* [Requirement]: Please transcribe exactly, and only, the lines of the data below between the line holding "(List.length s - w) s)" and the line holding "End GoStrings.", inclusive.

Collected data:
::::::::::

(** [stream.seek(n)] *)
Definition seek (n : nat) (s : istream) : istream :=
  {| content := content s; pos := n |}.

(** [stream.read(1)]: the byte at the position, which then advances; nothing
    at the end of the stream. *)
Definition read1 (s : istream) : option byte * istream :=
  match content s !! pos s with
  | Some b => (Some b, {| content := content s; pos := S (pos s) |})
  | None => (None, s)
  end.

(** The bytes not read yet. *)
Definition unread (s : istream) : list byte := drop (pos s) (content s).

(** A stream opened for writing is the list of the bytes written so far;
    [stream.write(b)] appends. *)
Definition ostream : Type := list byte.

(** ** [huffman]: trees and the encoding table *)

(** Modelled from the spec: the tree classes of the [huffman] module
    ([TreeLeaf], [TreeBranch]) are not in [util.py]. A leaf holds a byte
    symbol (a Python int) or [None], the end-of-stream sentinel; an internal
    node owns a left and a right child. *)
Inductive tree : Type :=
  | TreeLeaf (value : option Z)
  | TreeBranch (left right : tree).
(** * sv4git: the git gateway of package [sv] (sv/git.go)

    A shallow embedding of the parsers and of the argument builder of
    [sv/git.go], together with the parts of the Go standard library they
    call ([bytes.Index], [strings.Split], [strings.Trim],
    [strings.TrimSpace], [strconv.Atoi], [time.Parse], [bufio.Scanner]),
    as of Go 1.23, the version of [go.mod].

    Go [string] is modelled as [string], Go [[]byte] as [list ascii]; the
    conversions [[]byte(s)] and [string(b)] are [list_ascii_of_string] and
    [string_of_list_ascii].  Go [int] is 64 bits wide.  A function that
    returns [(T, error)] returns a pair with an [option error] where the
    caller reads the value next to the error ([Atoi], [time.Parse]), and a
    sum where it does not ([MessageProcessor.Parse]).  A run-time panic is
    a result of its own.

    The file has three parts: the standard library and the package
    (modules [GoBytes] to [sv]), the functions the statements compare the
    code with (module [Ref]), and the facts: the [Scanner] with a
    separator-cutting split function hands out the tokens of
    [Ref.scanSpec] for every input, and on that the statements about the
    record splitter, the commit log parser, the tag parser, the range
    arguments of [Log] and [IsDetached] are proved.  The sections behind
    them follow the output of a command through [Log], [Tags], [LastTag]
    and [Branch]: what the parsers keep for every input, what they drop,
    where they panic, and that [Log] gives back the commits that
    [git log] printed. *)

From Stdlib Require Import List String Ascii ZArith Lia Bool Arith.
Import ListNotations.

Local Open Scope string_scope.
Local Open Scope list_scope.

(** ** Go [error] values

    The values of Go's [error] interface that flow through the package:
    the sentinels of [io] and [bufio], the errors of [strconv] and [time],
    the exit error of [os/exec], and the errors built by [errors.New] and
    by [fmt.Errorf] with the verbs ["%v - %s"]. *)

Inductive error : Type :=
| errors_New (text : string)
| fmt_Errorf (e : error) (s : string)
| io_EOF
| io_ErrNoProgress
| ErrTooLong
| ErrAdvanceTooFar
| ErrFinalToken
| ErrSyntax (num : string)
| ErrRange (num : string)
| ParseError (layout value : string)
| ExitError (status : Z).

(** ** Package [bytes] *)

Module GoBytes.

Definition bytes := list ascii.

(** [bytes.HasPrefix] *)
Fixpoint HasPrefix (s prefix : bytes) : bool :=
  match prefix, s with
  | [], _ => true
  | _ :: _, [] => false
  | p :: ps, c :: cs => Ascii.eqb c p && HasPrefix cs ps
  end.

(** [bytes.Index]: the index of the first instance of [sep] in [s];
    [None] stands for Go's [-1]. *)
Fixpoint Index (s sep : bytes) : option nat :=
  if HasPrefix s sep then Some 0
  else match s with
       | [] => None
       | _ :: tl => option_map S (Index tl sep)
       end.

(** [bytes.IndexByte] *)
Definition IndexByte (s : bytes) (c : ascii) : option nat := Index s [c].

(** The loop of [genSplit] (shared by [bytes.Split] and [strings.Split])
    for a non-empty separator: cut at each first instance of [sep] in
    what is left.  Every round consumes at least one byte, so
    [length s] rounds are enough. *)
Fixpoint genSplit (rounds : nat) (s sep : bytes) : list bytes :=
  match rounds with
  | 0 => [s]
  | S k =>
      match Index s sep with
      | None => [s]
      | Some m => firstn m s :: genSplit k (skipn (m + List.length sep) s) sep
      end
  end.

Definition Split (s sep : bytes) : list bytes := genSplit (List.length s) s sep.

(** The loop of [Count] for a non-empty separator: the number of
    non-overlapping instances. *)
Fixpoint countLoop (rounds : nat) (s sep : bytes) : nat :=
  match rounds with
  | 0 => 0
  | S k =>
      match Index s sep with
      | None => 0
      | Some i => S (countLoop k (skipn (i + List.length sep) s) sep)
      end
  end.

Definition Count (s sep : bytes) : nat := countLoop (List.length s) s sep.

Fixpoint dropWhile (p : ascii -> bool) (s : bytes) : bytes :=
  match s with
  | [] => []
  | c :: tl => if p c then dropWhile p tl else s
  end.

Definition dropWhileEnd (p : ascii -> bool) (s : bytes) : bytes :=
  rev (dropWhile p (rev s)).

End GoBytes.

(** ** Package [strings] *)

Module GoStrings.
Import GoBytes.

(** The conversions [[]byte(s)] and [string(x)]. *)
Definition b (s : string) : bytes := list_ascii_of_string s.
Definition ofBytes (x : bytes) : string := string_of_list_ascii x.

(** [strings.Split] and [strings.Count]; the separator is a non-empty
    constant at every call site of the package, the rune-exploding
    branch for an empty separator is not used. *)
Definition Split (s sep : string) : list string := map ofBytes (GoBytes.Split (b s) (b sep)).
Definition Count (s sep : string) : nat := GoBytes.Count (b s) (b sep).
Definition Index (s sep : string) : option nat := GoBytes.Index (b s) (b sep).

Definition inCutset (cutset : bytes) (c : ascii) : bool :=
  existsb (Ascii.eqb c) cutset.

(** [strings.Trim] for a cutset of ASCII bytes (here always the double
    quote): [trimLeft (trimRight s)]. *)
Definition Trim (s cutset : string) : string :=
  ofBytes (dropWhile (inCutset (b cutset)) (dropWhileEnd (inCutset (b cutset)) (b s))).

(** [asciiSpace]: tab, newline, vertical tab, form feed, carriage return,
    space. *)
Definition asciiSpace (c : ascii) : bool :=
  let n := nat_of_ascii c in
  ((9 <=? n)%nat && (n <=? 13)%nat) || (n =? 32)%nat.

Definition byte (n : nat) : ascii := ascii_of_nat n.

(** The UTF-8 encodings of the runes of [unicode.IsSpace] above U+007F:
    U+0085, U+00A0, U+1680, U+2000..U+200A, U+2028, U+2029, U+202F,
    U+205F, U+3000. *)
Definition unicodeSpaces : list bytes :=
  [ [byte 194; byte 133]; [byte 194; byte 160]; [byte 225; byte 154; byte 128] ]
  ++ map (fun k => [byte 226; byte 128; byte (128 + k)]) (seq 0 11)
  ++ [ [byte 226; byte 128; byte 168]; [byte 226; byte 128; byte 169];
       [byte 226; byte 128; byte 175]; [byte 226; byte 129; byte 159];
       [byte 227; byte 128; byte 128] ].

(** Width in bytes of the white-space rune [s] starts with, if any. *)
Definition leadingSpace (s : bytes) : option nat :=
  match s with
  | [] => None
  | c :: _ =>
      if asciiSpace c then Some 1
      else option_map (@List.length ascii) (find (HasPrefix s) unicodeSpaces)
  end.

(** Width in bytes of the white-space rune [s] ends with, if any
    ([utf8.DecodeLastRuneInString] steps back to the lead byte). *)
Definition trailingSpace (s : bytes) : option nat :=
  match rev s with
  | [] => None
  | c :: _ =>
      if asciiSpace c then Some 1
      else option_map (@List.length ascii)
             (find (fun enc => HasPrefix (rev s) (rev enc)) unicodeSpaces)
  end.

Fixpoint trimLeftSpace (rounds : nat) (s : bytes) : bytes :=
  match rounds with
  | 0 => s
  | S k => match leadingSpace s with
           | Some w => trimLeftSpace k (skipn w s)
           | None => s
           end
  end.

Fixpoint trimRightSpace (rounds : nat) (s : bytes) : bytes :=
  match rounds with
  | 0 => s
  | S k => match trailingSpace s with
           | Some w => trimRightSpace k (firstn (List.length s - w) s)
           | None => s
           end
  end.

(** [strings.TrimSpace]: leading, then trailing white space removed. *)
Definition TrimSpace (s : string) : string :=
  let l := trimLeftSpace (String.length s) (b s) in
  ofBytes (trimRightSpace (List.length l) l).

End GoStrings.

(** ** Package [strconv] *)

Module GoStrconv.
Import GoBytes GoStrings.

Definition IntSize : Z := 64.

Definition isDigit (c : ascii) : bool :=
  let n := nat_of_ascii c in (48 <=? n)%nat && (n <=? 57)%nat.

Definition digit (c : ascii) : Z := Z.of_nat (nat_of_ascii c) - 48.

Definition isSign (c : ascii) : bool := Ascii.eqb c "+" || Ascii.eqb c "-".

Definition maxUint64 : Z := 2 ^ 64 - 1.

(** The digit loop of [ParseUint] for base 10 and bit size 64: it
    leaves with a range error as soon as the next digit would overflow,
    before it looks at the bytes behind. *)
Fixpoint parseUintLoop (s0 : string) (n : Z) (s : bytes) : Z * option error :=
  match s with
  | [] => (n, None)
  | c :: tl =>
      if negb (isDigit c) then (0%Z, Some (ErrSyntax s0))
      else if (maxUint64 / 10 + 1 <=? n)%Z then (maxUint64, Some (ErrRange s0))
      else
        let n1 := (n * 10 + digit c)%Z in
        if (maxUint64 <? n1)%Z then (maxUint64, Some (ErrRange s0))
        else parseUintLoop s0 n1 tl
  end.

::::::::::

* [Answer area]:
           | Some w => trimRightSpace k (firstn (List.length s - w) s)
           | None => s
           end
  end.

(** [strings.TrimSpace]: leading, then trailing white space removed. *)
Definition TrimSpace (s : string) : string :=
  let l := trimLeftSpace (String.length s) (b s) in
  ofBytes (trimRightSpace (List.length l) l).

End GoStrings.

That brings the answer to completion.